Scientists deconstruct one of the myths of biological innovation
While the number of coding genes that produce proteins in humans has dwindled to 20,000 in recent years, scientists think that the dimensions of the proteome could be larger. This diversity of proteins has become one of the main sources of complexity in mammals, including humans.
This theory has been challenged by a study headed by the researcher Michael Tress from Alfonso Valencia's group at the Spanish National Cancer Research Centre (CNIO), published today in the journal Trends in Biochemical Sciences (TIBS). According to the researchers, most genes actually produce a single dominant protein. These results require the reassessment of the origin and source of biological adaptation that led to the emergence of primates 50 million years ago or to the development of the human brain, for example.
Resizing the human protein map
"The diminishing human genome" is how Valencia described the continuous corrections to the annotations of the human genome more than two years ago. His team set the number of genes at around 19,000. Can something as complex as a human being be built from such a small number of genes?
Skeptical researchers have turned their attention to the proteome as a possible source of biological innovation. Each gene can produce dozens or hundreds of RNAs, which result from combinations of various portions of a gene through alternative splicing. Then the RNAs are translated into proteins. That is why alternative splicing has been identified as an important source of protein diversity.
In this chain from the gene to RNA and from RNA to a protein, the authors of the paper realized there was a vast difference between the number of RNAs or transcripts of the order of hundreds of thousands in humans, while the number of proteins, quantified experimentally, amounted to little more than 12,000. "The problem is that the huge number of transcripts led us to assume there is a larger number of proteins, but their presence within the cells has never been demonstrated," explains Michael Tress, principal investigator on the project.
"One gene, one protein, or one gene, several proteins?" the researchers asked in their study. To answer this question, they conducted a comprehensive meta-analysis compiling data from eight large-scale experiments and from proteins or human peptide databases. The data came from a wide range of tissues, cell lines and from different development stages.

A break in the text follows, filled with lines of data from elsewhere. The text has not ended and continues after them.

(** * s4cmb time-ordered data: pointing corrector, pixel indexer, projectors, map solver

    A shallow embedding of [src/s4cmb/tod.py] and [src/time_ordered_data/tod.py].

    - numpy [float64] values are Rocq's primitive binary64 floats, so NaN,
      infinities, signed zeros and rounding are those of the program;
    - numpy integer arrays are lists of [Z], with the wrap-around of the
      element type written out where a value is stored;
    - Python exceptions are the [Raise] outcomes of a small error monad, and
      methods that update [self] thread the object explicitly. *)

From Stdlib Require Import ZArith Floats Uint63 String Ascii Bool Lia.
From stdpp Require Import base list strings.
From Equations Require Import Equations.

Local Open Scope Z_scope.

(** ** Exceptions and the error monad *)

Inductive exn : Set :=
| AssertionError | ValueError | IndexError | TypeError
| AttributeError | FloatingPointError | NameError | SystemExit.

Inductive result (A : Type) : Type :=
| Ok (a : A)
| Raise (e : exn).
Arguments Ok {A} a.
Arguments Raise {A} e.

#[export] Instance result_ret : MRet result := fun _ a => Ok a.
#[export] Instance result_bind : MBind result := fun _ _ k r =>
  match r with Ok a => k a | Raise e => Raise e end.

Definition py_assert (b : bool) : result unit :=
  if b then Ok tt else Raise AssertionError.

(** ** float64 scalars *)

Module F.
Local Open Scope float_scope.

(** [np.pi] and [np.finfo(np.float32).eps] as float64 values. *)
Definition pi : float := 0x1.921fb54442d18p+1.
Definition eps32 : float := 0x1p-23.

(** A float that is zero of either sign. *)
Definition zerob (x : float) : bool := (x =? 0).

(** Neither NaN nor infinite. *)
Definition finiteb (x : float) : bool := is_finite x.


(** numpy's [!=]. *)
Definition neb (x y : float) : bool := negb (x =? y).

(** The IEEE "invalid operation" flag of an arithmetic result: a NaN made
    from operands that are not NaN.  (Quiet NaNs propagate silently.) *)
Definition invalid_arith (x y r : float) : bool :=
  is_nan r && negb (is_nan x) && negb (is_nan y).

(** The flag of an ordered comparison ([<], [>]): an operand is NaN. *)
Definition invalid_cmp (x y : float) : bool := is_nan x || is_nan y.
End F.

(** [np.seterr(invalid=...)]: what numpy does when an operation raises the
    IEEE invalid flag.  The default is to warn and carry on. *)
Inductive seterr_invalid : Set := InvalidWarn | InvalidRaise.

The results show that while there are many alternative variants of RNAs from a single gene, only a few genes (246, slightly more than 1 percent of the human genome) presented clear evidence of producing more than one protein. "Most genes produce a single dominant protein. This tells us that alternative splicing is not essential for the complexity of the proteome," explains Tress. According to the authors, when alternative splicing takes place, it generates highly conserved proteins, with evolutionary origins that can go back more than 500 million years and with very subtle changes in their structure and function.
Predicting the consequences of different genetic variants
These observations may have significant implications in biomedicine, particularly in predicting the effects of genetic variants or mutations in the body. The team suggests that only the mutations in the DNA that have an impact on the dominant proteins will be detrimental.
Despite the limited evidence of alternative splicing in healthy cells, the situation is different with diseases such as cancer, in which the process plays a fundamental role in generating new forms of proteins with aberrant functions that compromise the viability of the organism.
Researchers are now pondering on the existence of all those RNAs for which no proteins have been detected and, therefore, for which we currently have no defined biological function. Could it be lost information? Useless information? Do they play new regulatory roles still to be discovered? For now, there are questions without answers.